Jack se dijo que Samantha jamás se interesaría por un hombre como Arnie y que, en caso de que lo hiciera, tampoco era asunto suyo. Para convencerse, se repitió tres o cuatro veces que Samantha podía hacer con su vida lo que quisiera siempre y cuando hiciese bien su trabajo y estuvo a punto de creérselo.

– ¿Y bien?

– ¿Y bien? ¡Tengo un montón de ideas nuevas! -exclamó Samantha muy sonriente-. El fin de semana me ha cundido mucho. He estado mirando la página web y me ha parecido muy básica. Se puede mejorar mucho y quiero empezar por ahí. Quiero empezar por los niños de menos de doce años. Quiero dejarlos con la boca abierta -continuó Samantha dejando una carpeta abierta sobre la mesa-. Quiero que nuestra página web se convierta en la página con la que los niños sueñen nada más salir del colegio, quiero que estén deseando llegar a casa para conectarse. Quiero que tengamos la página web más interesante de la red. Podríamos poner cosas de deporte, de ropa y de música. También películas, series de televisión. También se me había ocurrido que podríamos tener una especie de columna tipo Pregúntale a Annie o algo así.

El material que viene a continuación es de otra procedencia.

(** Once gone, a file stays away. *)
Lemma fewer_gone P s s' p : fewer P s s' -> fs s !! p = None -> fs s' !! p = None.
Proof. intros [_ _ F] H. destruct (F p) as [->|[? _]]; done. Qed.
Lemma delete_gone s p : deny s p = false -> fs (delete_ s p).2 !! p = None.
Proof.
  intros Hd. unfold delete_, unlink, is_file. rewrite Hd. destruct (fs s !! p) eqn:E; simpl; [by rewrite lookup_delete_eq|done].
Qed.
(** A loop that removes [p] at the element [a], wherever it is reached. *)
Lemma fold_gone {A} (P : cstr -> Prop) (f : SYS -> A -> SYS) (a : A) p l : forall s0 s,
  (forall x s', x ∈ l -> fewer P s0 s' -> fewer P s' (f s' x)) ->
  (forall s', fewer P s0 s' -> fs (f s' a) !! p = None) ->
  fewer P s0 s -> a ∈ l -> fs (fold_left f l s) !! p = None.
Proof.
  induction l as [|x l IH]; intros s0 s Hf Ha Hs Hin; [by apply elem_of_nil in Hin|]. cbn [fold_left].
  assert (Hx : fewer P s0 (f s x)) by (eapply fewer_trans; [exact Hs|]; apply Hf; [by left|done]).
  apply elem_of_cons in Hin as [<-|Hin].
  - apply (fewer_gone P (f s a)); [|by apply Ha]. apply fewer_fold; [|apply fewer_refl]. intros y s' Hy Hs'.
    apply Hf; [by right|]. by eapply fewer_trans.
  - apply (IH s0); [intros y s' Hy; apply Hf; by right|done|done|done].
Qed.

(** A lock whose path the sweep reaches: the names fit its buffers. *)
Record reached (config : BINKD_CONFIG) (s : SYS) (base out n : cstr) : Prop := {
  re_domain : exists d, d ∈ pDomains config /\ d_alias4 d = None /\ base_path d = Ok base /\ outbound_name d out = true;
  re_base : is_dir s base = true;
  re_out : out <> [] /\ in_set out (chr "/") = false /\ is_dir s (base ++ str "/" ++ out) = true;
  re_name : lock_name n = true /\ in_set n (chr "/") = false;
  re_fits : (length (base ++ str "/" ++ out ++ str "/" ++ n) < buf_size)%nat;
  re_allowed : deny s ((base ++ str "/" ++ out) ++ str "/" ++ n) = false
}.

Section Sweep.
Context (config : BINKD_CONFIG) (s0 : SYS) (base out n : cstr) (Hre : reached config s0 base out n).
Definition lock_path : cstr := (base ++ str "/" ++ out) ++ str "/" ++ n.
Abbreviation swept_from := (fewer (fun _ => True) s0).

Lemma sweep_lengths : (length base + length out + length n + 2 < buf_size)%nat.
Proof. pose proof (re_fits _ _ _ _ _ Hre) as H. rewrite !length_app in H. change (length (str "/")) with 1%nat in H. lia. Qed.
Lemma scan_gone s : swept_from s -> fs (scan_and_delete_bsy_in_dir s (base ++ str "/" ++ out)) !! lock_path = None.
Proof.
  intros Hs. pose proof sweep_lengths as Hlen. destruct (re_out _ _ _ _ _ Hre) as (_ & _ & Hd), (re_name _ _ _ _ _ Hre) as [Hl Hn].
  assert (Hsd : is_dir s (base ++ str "/" ++ out) = true) by (unfold is_dir in *; by rewrite (fw_dirs _ _ _ Hs)).
  unfold scan_and_delete_bsy_in_dir. rewrite Hsd.
  assert (Hne : n <> []) by (intros ->; done).
  assert (Hjoin : path_join (base ++ str "/" ++ out) n = lock_path)
    by (apply path_join_fits; rewrite !length_app; change (length (str "/")) with 1%nat; lia).
  assert (Hstep : forall x s', fewer (fun _ => True) s s' ->
    fewer (fun _ => True) s' (if lock_name x then (delete_ s' (path_join (base ++ str "/" ++ out) x)).2 else s')).
  { intros x s' _. case_if; [by apply fewer_delete|apply fewer_refl]. }
  destruct (fs s !! lock_path) eqn:Ef.
  - apply (fold_gone (fun _ => True) _ n lock_path _ s); [auto| |apply fewer_refl|].
    + intros s' Hs'. rewrite Hl, Hjoin. apply delete_gone. rewrite (fw_deny _ _ _ Hs'), (fw_deny _ _ _ Hs). apply Hre.
    + apply readdir_file; [done..|]. apply bool_decide_eq_true. by eexists.
  - eapply fewer_gone; [|exact Ef]. apply fewer_fold; [auto|apply fewer_refl].
Qed.
Lemma scan_fewer_any s dir : fewer (fun _ => True) s (scan_and_delete_bsy_in_dir s dir).
Proof.
  unfold scan_and_delete_bsy_in_dir. case_if; [|apply fewer_refl]. apply fewer_fold; [|apply fewer_refl].
  intros x s' _ _. case_if; [by apply fewer_delete|apply fewer_refl].
Qed.
Lemma cleanup_domain_any s d s' : d ∈ pDomains config -> cleanup_domain s d = Ok s' -> fewer (fun _ => True) s s'.
Proof.
  intros Hd E. eapply fewer_weaken; [|apply (cleanup_domain_fewer config s s d); [done|apply fewer_refl|done]]. done.
Qed.
Lemma domain_gone s s' d : swept_from s -> d_alias4 d = None -> base_path d = Ok base -> outbound_name d out = true ->
  cleanup_domain s d = Ok s' -> fs s' !! lock_path = None.
Proof.
  intros Hs Ha Hb Ho E. pose proof sweep_lengths as Hlen. destruct (re_out _ _ _ _ _ Hre) as (Hne & Hsl & Hd).
  unfold cleanup_domain in E. rewrite Ha, Hb in E. cbn [mem_bind] in E.
  unfold is_dir in E. rewrite (fw_dirs _ _ _ Hs) in E. fold (is_dir s0 base) in E. rewrite (re_base _ _ _ _ _ Hre) in E.
  injection E as <-. apply (fold_gone (fun _ => True) _ out lock_path _ s).
  - intros x s1 _ _. case_if; [apply scan_fewer_any|apply fewer_refl].
  - intros s1 Hs1. rewrite Ho, path_join_fits by lia. apply scan_gone. by eapply fewer_trans.
  - apply fewer_refl.
  - apply readdir_dir; [done..|]. unfold is_dir in *. by rewrite (fw_dirs _ _ _ Hs).
Qed.
Lemma domains_gone ds : (forall d, d ∈ ds -> d ∈ pDomains config) ->
  (exists d, d ∈ ds /\ d_alias4 d = None /\ base_path d = Ok base /\ outbound_name d out = true) ->
  forall s s', swept_from s -> mem_fold cleanup_domain ds s = Ok s' -> fs s' !! lock_path = None.
Proof.
  induction ds as [|x ds IH]; intros Hin (d & Hd & Ha & Hb & Ho) s s' Hs E; [by apply elem_of_nil in Hd|].
  cbn [mem_fold] in E. apply mem_bind_ok in E as (s1 & E1 & E).
  assert (Hx : fewer (fun _ => True) s s1) by (apply (cleanup_domain_any s x); [apply Hin; by left|done]).
  assert (Hrest : fewer (fun _ => True) s1 s').
  { eapply fewer_weaken; [|apply (cleanup_domains_fewer config s1 ds); [intros y Hy; apply Hin; by right|apply fewer_refl|done]]. done. }
  apply elem_of_cons in Hd as [<-|Hd].
  - apply (fewer_gone (fun _ => True) s1 s'); [done|]. by apply (domain_gone s s1 d).
  - apply (IH ltac:(intros y Hy; apply Hin; by right) ltac:(by exists d) s1); [by eapply fewer_trans|done].
Qed.
End Sweep.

Jack se quedó mirándola confuso.

– ¿Quién es Annie?

Samantha se rió.

– Es una columna de consejos -le explicó-. Alguien a quien los chicos le puedan preguntar sus cosas. Da igual que se llame Annie o Mark, eso es lo de menos. Lo importante, lo que nos dará un montón de puntos, es que será en tiempo real e interactiva. Será como un chat. Tengo muchas ideas, pero lo que más me preocupa es la seguridad. Vamos a tener que emplear a los mejores para asegurarnos de que los niños estén completamente a salvo.